Ultra has higher sensitivity than Xpert particularly in smear-negative and HIV-infected patients and at least as good accuracy for RIF detection. However, as a result of the increased sensitivity, Ultra also detects non-viable bacilli present particularly in patients with recent history of TB. This results in reduced specificity predominantly in adult patients with pulmonary TB in high burden settings, while in low transmission settings, EPTB and paediatric TB it does not appear to be a problem. Thus, impact of this trade-off between overtreatment and increased diagnosis/decreased TB deaths varies substantially between different settings with variable populations determined by HIV, prior TB history, and prevalence. The willingness to accept this trade-off has to be considered and implementation challenges have to be addressed.

11

1. Introduction

Background

Tuberculosis (TB) causes over 10.4 million cases and 1.5 million deaths per year. Over 95% of new TB cases and deaths occur in developing countries [1]. Culture is the gold standard for TB detection, but remains restricted to higher levels of health infrastructure because of expertise and equipment requirements. Furthermore, it takes weeks to obtain a result. Smear microscopy is still the most prevalent up-front diagnostic in most countries, but it only detects about half of TB infections [2].

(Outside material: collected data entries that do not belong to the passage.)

(* ===== verification/UserSpace.v ===== *)
(** Address spaces as a whole: removing, copying and growing the user part of
    a page table ([uvmunmap], [uvmcopy], [uvmalloc], [uvmdealloc] of kernel/vm.c).

    [aspace] is the invariant of the tree of one address space and of the pages
    behind it.  The theorems say which pages move between the free list, the tree
    and the address space, and that an operation that fails takes back what it
    did: no page is lost. *)
From S2P Require Import Prelude Riscv Spinlock Memory Bytes Kstring Kalloc Vm PageTable Proc Switch Sleeplock UserMem UserCopy.

(** The page behind [va]. *)
Definition frame (ram : gmap Z Z) (root va : Z) : Z := PTE2PA (pt_get ram root va).

Record aspace (m : mem) (root : Z) (own : gmap Z node) (free : list Z) : Prop := {
  as_pt : pt_state m root own free;
  as_page : forall va, 0 <= va < MAXVA -> present (ms_ram m) root va = true ->
    0 < frame (ms_ram m) root va /\ own !! frame (ms_ram m) root va = None /\ frame (ms_ram m) root va ∉ free;
  as_inj : forall va va', 0 <= va < MAXVA -> 0 <= va' < MAXVA ->
    present (ms_ram m) root va = true -> present (ms_ram m) root va' = true ->
    frame (ms_ram m) root va = frame (ms_ram m) root va' -> same_page va va' = true }.
Lemma free_entries l p k : frees l -> forall a m free,
  (a + k = 512)%nat -> kmem_ready m -> kmem_ok m free -> touch (ms_hw m) = ms_hw m ->
  p mod PGSIZE = 0 -> p ∉ free ->
  (forall i q, (a <= i < 512)%nat -> pt_step (ms_ram m) p (Z.of_nat i) = Some q ->
     has (ent (ms_ram m) p (Z.of_nat i)) PTE_RWX = false /\ walkable l (ms_ram m) q) ->
  let P := concat (entry_pages l (ms_ram m) p <$> seq a k) in
  p ∉ P -> can_give m P free ->
  exists m', iterl (seq a k) (free_entry (freewalk l) p) m = Ret tt m' /\
    kmem_ready m' /\ kmem_ok m' (rev P ++ free) /\ ms_hw m' = ms_hw m /\
    forall x, off_pages (p :: P) x -> rd8 (ms_ram m') x = rd8 (ms_ram m) x.
Proof.
  intros IH. induction k as [|k IHk]; intros a m free Ha Hr Hk Ht Hpa Hpf Hw P HpP [C1 C2 C3]; [by exists m|].
  unfold P in *. cbn [seq fmap list_fmap concat iterl] in *. set (Q := entry_pages l (ms_ram m) p a) in *.
  set (R := concat (entry_pages l (ms_ram m) p <$> seq (S a) k)) in *.
  apply not_elem_of_app in HpP as [HpQ HpR]. apply NoDup_app in C1 as (CQ & CQR & CR). apply Forall_app in C2 as [OQ OR].
  destruct (pt_step (ms_ram m) p (Z.of_nat a)) as [q|] eqn:Eq.
  2: { assert (Q = []) as EQ by (unfold Q, entry_pages; by rewrite Eq). rewrite EQ in *. cbn [app].
    destruct (IHk (S a) m free) as (m' & E & H);
      [lia|exact Hr|exact Hk|exact Ht|exact Hpa|exact Hpf|intros i q Hi; apply Hw; lia|exact HpR|by split|].
    exists m'. split; [|exact H]. erewrite bind_Ret; [exact E|]. unfold free_entry.
    kstep (eq_refl : pte_at (p + 8 * Z.of_nat a) m = Ret (ent (ms_ram m) p (Z.of_nat a)) m).
    unfold pt_step in Eq. by destruct (has _ _). }
  assert (Q = table_pages l (ms_ram m) q) as EQ by (unfold Q, entry_pages; by rewrite Eq).
  destruct (Hw a q ltac:(lia) Eq) as [Hdir Hwq].
  destruct (IH q m free Hr Hk Ht Hwq) as (m1 & E1 & [G1 G2 G3 G4]).
  { rewrite <- EQ. split; [done|done|]. intros x Hx. apply C3. apply elem_of_app. by left. }
  rewrite <- EQ in G2, G4.
  set (m2 := with_ram (wr64 (ms_ram m1) (p + 8 * Z.of_nat a) 0) m1).
  assert (free_entry (freewalk l) p a m = Ret tt m2) as Ea.
  { unfold free_entry. kstep (eq_refl : pte_at (p + 8 * Z.of_nat a) m = Ret (ent (ms_ram m) p (Z.of_nat a)) m).
    unfold pt_step in Eq. fold PTE_RWX. rewrite Hdir. destruct (has _ _); [|done]. injection Eq as Eq. rewrite Eq. cbn [negb andb].
    by kstep E1. }
  (* the bytes of the pages that are left *)
  assert (forall x, off_pages Q x -> x < p + 8 * Z.of_nat a \/ p + 8 * Z.of_nat a + 8 <= x ->
    rd8 (ms_ram m2) x = rd8 (ms_ram m) x) as Hb.
  { intros x Hx Hs. cbn. rewrite rd8_wr64_ne by lia. by apply G4. }
  assert (forall r, r ∈ R -> same_bytes PGSIZE r (ms_ram m) (ms_ram m2)) as HR.
  { intros r Hr' x Hx. rewrite Forall_forall in OR. destruct (OR r Hr') as [Hra _]. apply Hb.
    - apply (page_bytes_off Q r m OQ Hra); [|done]. intros HrQ. by apply (CQR r).
    - destruct (page_or p x) as [|Hxp]; [unfold PGSIZE in *; lia|]. exfalso.
      apply (pages_disjoint p r x); try done. by intros ->. }
  assert (forall i, (S a <= i < 512)%nat -> ent (ms_ram m2) p (Z.of_nat i) = ent (ms_ram m) p (Z.of_nat i)) as Hent.
  { intros i Hi. apply rd64_ext. intros x Hx. apply Hb; [|lia].
    apply (page_bytes_off Q p m OQ Hpa HpQ). unfold PGSIZE. lia. }
  assert (forall i, (S a <= i < 512)%nat -> pt_step (ms_ram m2) p (Z.of_nat i) = pt_step (ms_ram m) p (Z.of_nat i)) as Hst
    by (intros i Hi; unfold pt_step; by rewrite Hent).
  assert (forall i r, (S a <= i < 512)%nat -> pt_step (ms_ram m) p (Z.of_nat i) = Some r ->
    table_pages l (ms_ram m2) r = table_pages l (ms_ram m) r /\ (walkable l (ms_ram m) r -> walkable l (ms_ram m2) r)) as Hsub.
  { intros i r Hi Er. apply table_ext. intros y Hy. apply HR. apply elem_of_concat_fmap. exists i.
    split; [apply elem_of_seq; lia|]. unfold entry_pages. by rewrite Er. }
  assert (concat (entry_pages l (ms_ram m2) p <$> seq (S a) k) = R) as ER.
  { apply concat_ext. intros i Hi%elem_of_seq. unfold entry_pages. rewrite Hst by lia.
    destruct (pt_step (ms_ram m) p (Z.of_nat i)) as [r|] eqn:Er; [|done]. apply (Hsub i r); [lia|done]. }
  destruct (IHk (S a) m2 (rev Q ++ free)) as (m' & E & K1 & K2 & K3 & K4).
  - lia.
  - exact G1.
  - apply kmem_ok_write; [done|done| |lia]. rewrite elem_of_app, elem_of_rev. tauto.
  - cbn. by rewrite G3.
  - done.
  - rewrite elem_of_app, elem_of_rev. tauto.
  - intros i r Hi. rewrite Hst, Hent by lia. intros Er. destruct (Hw i r ltac:(lia) Er) as [W1 W2]. split; [done|]. by apply (Hsub i r).
  - by rewrite ER.
  - rewrite ER. split; [done|by cbn; rewrite G3|]. intros x Hx. rewrite elem_of_app, elem_of_rev. intros [Hx'|Hx'].
    + by apply (CQR x).
    + revert Hx'. apply C3. apply elem_of_app. by right.
  - rewrite ER in *. exists m'. split; [by kstep Ea|]. split; [done|]. split; [|split].
    + by rewrite rev_app_distr, <- app_assoc.
    + by rewrite K3.
    + intros x Hx. rewrite K4, Hb.
      * done.
      * intros y Hy. apply Hx. right. apply elem_of_app. by left.
      * destruct (Hx p ltac:(by left)); unfold PGSIZE in *; lia.
      * intros y Hy. apply Hx. apply elem_of_cons in Hy as [->|Hy]; [by left|right; apply elem_of_app; by right].
Qed.

Lemma freewalk_frees l : frees l.
Proof.
  induction l as [|l IH]; intros p m free Hr Hk Ht Hw [C1 C2 C3]; [done|].
  rewrite table_pages_S in *. set (P := concat _) in *. apply NoDup_app in C1 as (CP & CPp & _). apply Forall_app in C2 as [OP Op].
  pose proof (proj1 (Forall_singleton _ _) Op) as Op'. assert (p ∉ P) as HpP by (intros Hp; apply (CPp p Hp); by left).
  destruct (free_entries l p 512 IH 0 m free) as (m1 & E1 & K1 & K2 & K3 & K4);
    [done|done|done|done|apply Op'|apply C3, elem_of_app; right; by left|intros i q Hi; apply Hw; lia|done| |].
  { split; [done|done|]. intros q Hq. apply C3, elem_of_app. by left. }
  fold P in K2, K4.
  assert (p ∉ rev P ++ free) as Hpn.
  { rewrite elem_of_app, elem_of_rev. intros [?|Hp]; [done|]. revert Hp. apply C3, elem_of_app. right. by left. }
  assert (page_ok (m_ld (ms_hw m1)) p) as Opm by by rewrite K3.
  destruct (kfree_spec p m1 (rev P ++ free) K1 K2 Opm Hpn) as (m2 & E2 & F1 & F2 & F3 & F4).
  exists m2. split; [cbn [freewalk]; by kstep E1|]. split; [done| | |].
  - by rewrite rev_app_distr.
  - rewrite (kfree_hw p m1 m2 K1 Opm E2), K3. done.
  - intros x Hx. rewrite F4, K4; [done| |].
    + intros q Hq. apply Hx, elem_of_app. apply elem_of_cons in Hq as [->|Hq]; [right; by left|by left].
    + apply Hx, elem_of_app. right. by left.
Qed.

(** * The table of an address space *)

Lemma NoDup_concat_fmap {A B} (f : A -> list B) l :
  NoDup l -> (forall i, i ∈ l -> NoDup (f i)) ->
  (forall i j x, i ∈ l -> j ∈ l -> i <> j -> x ∈ f i -> x ∉ f j) -> NoDup (concat (f <$> l)).
Proof.
  induction 1 as [|i l Hi _ IH]; intros H1 H2; [apply NoDup_nil_2|]. cbn. apply NoDup_app. split; [apply H1; by left|]. split.
  - intros x Hx Hx'. apply elem_of_concat_fmap in Hx' as (j & Hj & Hx'). revert Hx'. apply (H2 i j x); [by left|by right| |done].
    by intros ->.
  - apply IH; [intros j Hj; apply H1; by right|]. intros j k x Hj Hk. apply H2; by right.
Qed.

Description of Comparator test

The Xpert® MTB/RIF Assay (‘Xpert’) on the GeneXpert platform has shown the potential of molecular tests to provide rapid, sensitive diagnosis and has now been rolled out in over 120 countries [3]. The assay provides a result for TB detection and rifampicin (RIF) resistance within two hours and requires minimal hands-on time [4]. The sensitivity for TB detection is demonstrated to be 98% for smear-positive and 67% for smear-negative, with a specificity of 99% based upon 27 studies with close to 10,000 participants. The performance characteristics for RIF-resistance detection are 95% sensitivity and 98% specificity [5, 6]. In 2010 the WHO endorsed the Xpert Assay for use as the initial diagnostic test in individuals suspected of multidrug-resistant TB or HIV-associated TB and in 2014 expanded the recommendation for use in all patients (including also extra-pulmonary TB [EPTB]) if resources allow [6]. Despite these exciting results, Xpert also has demonstrated limitations. Its sensitivity in HIV-patients, while much improved over smear microscopy, is estimated to be about 10% lower than for HIV-negative patients (i.e. 79%) [5]. Similarly, sensitivity is decreased in those with paucibacillary disease (e.g. early presentation, children) [7-9]. The lack of sensitivity particularly in these subgroups still results in a substantial amount of empiric treatment and possibly overtreatment that undermines the effect of the test [10, 11]. Furthermore, a number of issues have been demonstrated in the sensitivity of RIF-resistance detection, particularly as it relates to heteroresistance, as well as related to specificity due to silent mutation detection and also cross-reactivity with NTMs [12,13]. That being said, initial concerns around specificity of RIF-resistance detection have been largely refuted, as poor clinical outcomes have been associated with Xpert RIF-resistant and phenotypically sensitive isolates. In this context the reference standard of phenotypic drug susceptibility testing has been put into question [14,15]. Operational issues concerning the GeneXpert platform have also become manifest and have resulted in increased error rates and module failure in settings where environmental temperature and humidity are high and cannot be controlled, and where abundant dust is present [16].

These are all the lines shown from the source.